The role of first principles in problem solving in the “AI” era
Speaker: Dr. Yi Ren - Arizona State University, Tempe, AZ
Date: Sep 10, 2021; Time: 2:30 PM Location: WebEx
Abstract: It is commonly believed that understanding, building, and controlling complex engineering systems require data-driven methods beyond first principles. Often these methods are boasted as “AI”. Yet data-driven methods are known to lack risk certification, i.e., we don’t have principled knowledge about when they will fail or how badly if they do. This challenge has created a recent surge of efforts in “baking” first principles into data-driven methods, leading to new learning theories, algorithms, and applications. In this talk, I will go through three studies across the spectrum where first principles play a significant role in mitigating the risks induced by data-driven models. The first study investigates an optimal solution generator governed by the Karush-Kuhn-Tucker conditions, with applications to accelerating topology optimization. The second discusses the approximation of open-loop solutions to the Hamilton-Jacobi-Isaacs equations for incomplete-information differential games, with applications to safer human-robot interactions. The last investigates certifiable attribution of generative models, with applications to DeepFake regulation.
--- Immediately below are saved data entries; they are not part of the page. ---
Lemma conformance_is_earned_witness :
  match demo_certify demo_history.2 with
  | Done (Ok c, _) => ss_state (as_snapshot demo_history.2) = AsCompleted
                      /\ cf_message_count c = ss_message_count (as_snapshot demo_history.2)
  | _ => False
  end.
Proof.
  pose proof demo_certified as Hd.
  assert (@JsonTotal AdapterResourceLimits toy_limits_json) as T1 by (constructor; intros; by eexists).
  assert (@JsonTotal CertificateTuple toy_conformance_json) as T2 by (constructor; intros; by eexists).
  assert (@JsonTotal CertificateSeedTuple toy_certificate_seed_json) as T3 by (constructor; intros; by eexists).
  destruct (@conformance_is_earned toy_sha256 toy_adapter_json toy_limits_json toy_conformance_json
    toy_certificate_seed_json toy_sha256_laws (toy_json_total _) T1 T2 T3 demo_history.2 demo_registry
    demo_profile demo_authority) as (r & a' & Hr & Hc).
  unfold demo_certify in *. rewrite Hr in *. destruct r as [c|e]; [|done].
  destruct (Hc c eq_refl) as ((H1 & _) & (_ & _ & _ & H2) & _). exact (conj H1 H2).
Defined.

(** ** What the boundary does not enforce *)

(** [AdapterGrant] is [Clone]: a copy made before the first use opens a second
    session, with the same identity. *)
Lemma cloned_grant_opens_twice :
  let copy := full_grant in
  is_ok (match demo_open full_grant with Done (r, _) => r | _ => Err AbGrantInactive end) = true
  /\ is_ok (match demo_open copy with Done (r, _) => r | _ => Err AbGrantInactive end) = true.
Proof. vm_compute. auto. Qed.

(** Observations reported by another action than [EmitObservation] are not counted:
    with a limit of one observation two are produced and none is on the books. *)
Lemma observations_escape_limit :
  let h := session_history (S := toy_sha256) (JA := toy_adapter_json)
    [demo_call full_grant 1 LoadFixture AoProducedObservation;
     demo_call full_grant 2 LoadFixture AoProducedObservation] (demo_session full_grant) in
  map ac_outcome h.1 = [AoProducedObservation; AoProducedObservation]
  /\ ss_observation_count (as_snapshot h.2) = 0 /\ as_maximum_observations h.2 = 1.
Proof. vm_compute. auto. Qed.
Lemma observe_ok sequence input out meta rules tick o :
  observe sequence input out meta rules tick = Ok o ->
  ob_sequence o = sequence /\ ob_input_id o = ri_input_id input
  /\ ob_input_sha256 o = ri_content_sha256 input /\ ob_outcome o = step_outcome rules
  /\ ob_applied_fault_ids o = list_to_set (map fl_rule_id rules)
  /\ replay_hash (observation_tuple o) = Ok (ob_observation_sha256 o) /\ ob_virtual_tick o = tick
  /\ ob_metadata_sha256 o = meta
  /\ (keeps_output (step_outcome rules) = true -> ob_output_sha256 o = out).
Proof.
  unfold observe. intros H. destruct (if keeps_output _ then _ else _) as [eff|] eqn:Ee; [|done].
  destruct (replay_hash _) as [h|] eqn:Eh in H; [|done]. simplify_eq. cbn. split_and!; auto.
  intros Hk. rewrite Hk in Ee. by simplify_eq.
Qed.

Lemma draw_jitter_frame rules e j e' :
  draw_jitter rules e = (j, e') ->
  e' = with_replay_seed (eg_seed e') e /\ sd_seed_sha256 (eg_seed e') = sd_seed_sha256 (eg_seed e).
Proof.
  unfold draw_jitter. destruct rules; [|destruct (next_u64 _) as [v s] eqn:E]; intros H; simplify_eq.
  - split; [by destruct e'|done].
  - split; [done|]. cbn. unfold next_u64 in E. by simplify_eq.
Qed.

(** The engine with a new seed, a later clock. *)
Lemma replay_ok_moved seed clock e :
  replay_ok e -> sd_seed_sha256 seed = sd_seed_sha256 (eg_seed e) ->
  vc_initial_tick clock = vc_initial_tick (eg_clock e) -> vc_maximum_tick clock = vc_maximum_tick (eg_clock e) ->
  vc_current_tick (eg_clock e) <= vc_current_tick clock <= MAX_VIRTUAL_TICK ->
  replay_ok (with_replay_clock clock (with_replay_seed seed e)).
Proof.
  intros [] H1 H2 H3 H4. constructor; cbn; auto; try congruence; try lia.
  intros i o Ho. destruct (eo_observations0 i o Ho) as (A & B & C & D & F & G).
  unfold observation_sound. cbn. split_and!; auto; lia.
Qed.

Lemma sorted_snoc (l : list N) x :
  StronglySorted N.le l -> (forall y, y ∈ l -> y <= x) -> StronglySorted N.le (l ++ [x]).
Proof.
  induction 1 as [|y l Hs IH Hall]; intros Hx; cbn; [repeat constructor|].
  constructor; [apply IH; intros z Hz; apply Hx; set_solver|].
  apply Forall_app. split; [done|]. constructor; [|constructor]. apply Hx. set_solver.
Qed.

Lemma replay_ok_observed o e :
  replay_ok e -> observation_sound e (length (eg_observations e)) o ->
  ob_virtual_tick o = vc_current_tick (eg_clock e) -> replay_ok (with_observation o e).
Proof.
  intros Hok Ho Ht. pose proof Hok as [].
  assert (len (eg_observations e) < len (rb_inputs (eg_bundle e))) as Hlt.
  { destruct Ho as (_ & (input & Hi & _) & _). apply lookup_lt_Some in Hi. unfold len. lia. }
  constructor; cbn; auto.
  - rewrite len_app, eo_sequence0. unfold saturating_add, len in *. cbn. lia.
  - rewrite len_app. unfold len in *. cbn. lia.
  - intros i o' [[_ Hi]|[-> <-]]%lookup_snoc_Some; [by apply eo_observations0|]. exact Ho.
  - rewrite map_app. apply sorted_snoc; [done|]. intros y (o' & -> & (i & Hi)%list_elem_of_lookup)%list_elem_of_fmap.
    destruct (eo_observations0 i o' Hi) as (_ & _ & _ & _ & _ & Hle). rewrite Ht. lia.
Qed.

(** ** Every operation keeps the invariant *)

Lemma engine_append_ok {A} event (x : A) e : replay_ok e -> replay_ok (replay_engine_append event x e).2.
Proof.
  intros Hok. unfold replay_engine_append. destruct (replay_audit_append _ _) as [r a] eqn:Ha.
  apply replay_append_spec in Ha as [Ha _]. destruct r; cbn; apply replay_ok_audit; auto using eo_audit.
Qed.
Lemma compare_observations_spec baseline candidate semantic timing changed :
  compared baseline candidate (semantic, timing, changed)
    (compare_observations baseline candidate semantic timing changed).
Proof.
  revert candidate semantic timing changed.
  induction baseline as [|one baseline IH]; intros [|other candidate] semantic timing changed.
  - cbn. destruct (not_shifted_nil []) as [H1 _]. unfold compared. cbn. split_and!; [|tauto|].
    + split; [by left|]. intros [|Hn]; [done|]. destruct Hn. constructor.
    + intros n. split; [by left|]. by intros [|[i ?]].
  - by apply compared_rest.
  - by apply compared_rest.
  - cbn. unfold compared. rewrite same_meaning_cons, shifted_cons. setoid_rewrite change_at_cons.
    unfold pair_change. destruct (differs one other) eqn:Ed.
    + assert (meaning one <> meaning other) as Hm by (intros Hm%differs_spec; congruence). clear Ed.
      rewrite decide_False by tauto. destruct (IH candidate true timing ({[N.max (ob_sequence one) (ob_sequence other)]} ∪ changed)) as (H1 & H2 & H3).
      cbn [fst snd] in *. split_and!;
        [rewrite H1; split; [intros _; right; by intros [? _]|by left]
        |rewrite H2; split; [tauto|intros [?|[[? _]|?]]; [by left|done|by right]]|].
      intros n. rewrite H3, elem_of_union, elem_of_singleton. naive_solver.
    + apply differs_spec in Ed. destruct (ob_virtual_tick one =? ob_virtual_tick other) eqn:Et; cbn [negb]; bools;
        [rewrite decide_True by done|rewrite decide_False by tauto].
      * destruct (IH candidate semantic timing changed) as (H1 & H2 & H3). cbn [fst snd] in *.
        split_and!; [rewrite H1; unfold same_meaning; tauto|rewrite H2; tauto|]. intros n. rewrite H3. naive_solver.
      * destruct (IH candidate semantic true ({[ob_sequence one]} ∪ changed)) as (H1 & H2 & H3). cbn [fst snd] in *.
        assert (N.max (ob_sequence one) (ob_sequence other) = ob_sequence one) as Hmax
          by (injection Ed as -> _; lia). rewrite Hmax.
        split_and!; [rewrite H1; unfold same_meaning; tauto|rewrite H2; tauto|].
        intros n. rewrite H3, elem_of_union, elem_of_singleton. naive_solver.
Qed.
Biographical Sketch: Dr. Yi Ren is an Assistant Professor with the Department of Aerospace and Mechanical Engineering at Arizona State University. He got his BEng in Automotive Engineering from Tsinghua University in 2007 and his PhD in Mechanical Engineering in 2012 from the University of Michigan, Ann Arbor, where he also worked as a Postdoc before moving to ASU in 2015. His research focuses on developing robust machine learning methods for risk-sensitive engineering systems, with applications to structure/materials design and autonomous driving. He has won multiple NSF grants from system engineering, materials science, robotics, and cybersecurity programs, the Amazon Machine Learning Award (2019), and the Best Paper Award at the ASME International Design and Engineering Technical Conferences (2015). He leads the planning of an ASU NSF AI institute for 4D materials design.